De plus, a-t-elle déclaré, Turkiye semble voir le processus de paix rajeunis, le désarmement des combattants du PKK et leur réintégration dans la vie civile comme impérative pour la sécurité nationale.

Elle a fait référence à des relations historiques et de plus en plus truculentes de Turkiye avec des puissances régionales telles que l'Iran et Israël.

Israël, en particulier, semble considérer l'influence régionale de Turkiye comme une menace pour son pouvoir et son programme dans la région.

Turkiye peut être inquiet, a déclaré Burcu, qu'Israël pourrait donc tenter d'instrumenter les groupes armés kurdes pour contrecarrer ce qu'ils perçoivent comme l'influence de Turkiye, régionalement.

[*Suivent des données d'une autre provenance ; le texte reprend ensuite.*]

Definition set_current_fsk_state (v : option string) (st : state) : state :=
  {| is_streaming := is_streaming st;
     frequency_buffer := frequency_buffer st;
     binary_buffer := binary_buffer st;
     time_buffer := time_buffer st;
     audio_level_buffer := audio_level_buffer st;
     binary_log := binary_log st;
     frequency_log := frequency_log st;
     waterfall_log := waterfall_log st;
     session_start_time := session_start_time st;
     bytes_received := bytes_received st;
     chunks_processed := chunks_processed st;
     last_audio_time := last_audio_time st;
     current_fsk_state := v;
     last_fsk_change := last_fsk_change st;
     fsk_state_history := fsk_state_history st;
     waterfall_data := waterfall_data st;
     waterfall_times := waterfall_times st |}.

Definition set_last_fsk_change (v : option Q) (st : state) : state :=
  {| is_streaming := is_streaming st;
     frequency_buffer := frequency_buffer st;
     binary_buffer := binary_buffer st;
     time_buffer := time_buffer st;
     audio_level_buffer := audio_level_buffer st;
     binary_log := binary_log st;
     frequency_log := frequency_log st;
     waterfall_log := waterfall_log st;
     session_start_time := session_start_time st;
     bytes_received := bytes_received st;
     chunks_processed := chunks_processed st;
     last_audio_time := last_audio_time st;
     current_fsk_state := current_fsk_state st;
     last_fsk_change := v;
     fsk_state_history := fsk_state_history st;
     waterfall_data := waterfall_data st;
     waterfall_times := waterfall_times st |}.

Definition set_fsk_state_history (v : list fsk_event) (st : state) : state :=
  {| is_streaming := is_streaming st;
     frequency_buffer := frequency_buffer st;
     binary_buffer := binary_buffer st;
     time_buffer := time_buffer st;
     audio_level_buffer := audio_level_buffer st;
     binary_log := binary_log st;
     frequency_log := frequency_log st;
     waterfall_log := waterfall_log st;
     session_start_time := session_start_time st;
     bytes_received := bytes_received st;
     chunks_processed := chunks_processed st;
     last_audio_time := last_audio_time st;
     current_fsk_state := current_fsk_state st;
     last_fsk_change := last_fsk_change st;
     fsk_state_history := v;
     waterfall_data := waterfall_data st;
     waterfall_times := waterfall_times st |}.

Definition set_waterfall_data (v : list (list Q)) (st : state) : state :=
  {| is_streaming := is_streaming st;
     frequency_buffer := frequency_buffer st;
     binary_buffer := binary_buffer st;
     time_buffer := time_buffer st;
     audio_level_buffer := audio_level_buffer st;
     binary_log := binary_log st;
     frequency_log := frequency_log st;
     waterfall_log := waterfall_log st;
     session_start_time := session_start_time st;
     bytes_received := bytes_received st;
     chunks_processed := chunks_processed st;
     last_audio_time := last_audio_time st;
     current_fsk_state := current_fsk_state st;
     last_fsk_change := last_fsk_change st;
     fsk_state_history := fsk_state_history st;
     waterfall_data := v;
     waterfall_times := waterfall_times st |}.

Definition set_waterfall_times (v : list Q) (st : state) : state :=
  {| is_streaming := is_streaming st;
     frequency_buffer := frequency_buffer st;
     binary_buffer := binary_buffer st;
     time_buffer := time_buffer st;
     audio_level_buffer := audio_level_buffer st;
     binary_log := binary_log st;
     frequency_log := frequency_log st;
     waterfall_log := waterfall_log st;
     session_start_time := session_start_time st;
     bytes_received := bytes_received st;
     chunks_processed := chunks_processed st;
     last_audio_time := last_audio_time st;
     current_fsk_state := current_fsk_state st;
     last_fsk_change := last_fsk_change st;
     fsk_state_history := fsk_state_history st;
     waterfall_data := waterfall_data st;
     waterfall_times := v |}.

(** Truth value of an optional float: [None] and [0.0] are false. *)
Definition truthy (t : option Q) : bool :=
  match t with
  | None => false
  | Some q => negb (Qeq_bool q 0)
  end.

(** [a or b] for an optional float [a]. *)
Definition or_else (a : option Q) (b : Q) : Q :=
  match a with
  | Some q => if Qeq_bool q 0 then b else q
  | None => b
  end.

(** [current_time - self.session_start_time if self.session_start_time
    else 0]. *)
Definition session_time_of (st : state) (current_time : Q) : Q :=
  match session_start_time st with
  | Some t0 => if truthy (Some t0) then current_time - t0 else 0
  | None => 0
  end.

(** ** ToneClassifier *)

Section Classifier.

Variable cfg : config.

Let f1 := freq_1 (uvb76_frequencies cfg).
Let f2 := freq_2 (uvb76_frequencies cfg).
Let f3 := freq_3 (uvb76_frequencies cfg).
Let tol := freq_tolerance cfg.

(** [frequency_to_binary_debug]: the variant the pipeline calls. *)
Definition frequency_to_binary_debug (frequency : Q) : option Z :=
  if Qle_bool (Qabs (frequency - f1)) tol then Some 0%Z
  else if Qle_bool (Qabs (frequency - f2)) tol then Some 1%Z
  else if Qle_bool (Qabs (frequency - f3)) tol then None
  else
    if (Qle_bool 20.0 frequency && Qle_bool frequency 35.0)%bool then None
    else None.

(** [frequency_to_binary]. *)
Definition frequency_to_binary (frequency : Q) : option Z :=
  if Qle_bool (Qabs (frequency - f1)) tol then Some 0%Z
  else if Qle_bool (Qabs (frequency - f2)) tol then Some 1%Z
  else if Qle_bool (Qabs (frequency - f3)) tol then None
  else None.

(** The state label computed at the head of [update_fsk_state]. *)
Definition fsk_label (frequency : Q) : string :=
  if Qle_bool (Qabs (frequency - f1)) tol
  then "FSK-1 (" ++ format_2f f1 ++ "Hz)"
  else if Qle_bool (Qabs (frequency - f2)) tol
  then "FSK-2 (" ++ format_2f f2 ++ "Hz)"
  else if Qle_bool (Qabs (frequency - f3)) tol
  then "FSK-3 (" ++ format_2f f3 ++ "Hz)"
  else "Unknown (" ++ format_2f frequency ++ "Hz)".

Definition label_changed (new_state : string) (cur : option string) : bool :=
  match cur with
  | Some s => negb (String.eqb new_state s)
  | None => true
  end.

(** [update_fsk_state]; [current_time] is the value of [time.time()] read
    on entry.  The assignments are in the order of the source:
    [self.last_fsk_change] is written first, and the event that is appended
    next reads it back. *)
Definition update_fsk_state (current_time frequency magnitude : Q)
    (st : state) : state * string :=
  let new_state := fsk_label frequency in
  if label_changed new_state (current_fsk_state st) then
    let st := set_last_fsk_change (Some current_time) st in
    let event := {|
      ev_state := new_state;
      ev_frequency := frequency;
      ev_magnitude := magnitude;
      ev_timestamp := current_time;
      ev_duration := current_time - or_else (last_fsk_change st) current_time
    |} in
    let st := set_fsk_state_history
                (Deque.append 50 event (fsk_state_history st)) st in
    let st := set_current_fsk_state (Some new_state) st in
    (st, new_state)
  else (st, new_state).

« Au lendemain de la chute d'Assad en Syrie, les représentants du gouvernement israélien ont été très vocaux que les Kurdes étaient un allié naturel pour Israël et qu'Israël devrait soutenir l'autonomie kurde », a-t-elle déclaré à Al Jazeera.

Cette possibilité incite les ministres turcs à conclure un accord avec le PKK pour contrecarrer la possibilité d'un ingérence étrangère.

« Je pense que l'évaluation de la Turquie est que si elle ne peut pas conclure le conflit selon ses propres conditions, il y aura d'autres acteurs qui cherchent à gâcher la dynamique stratégique pour leur propre faveur », a-t-elle ajouté.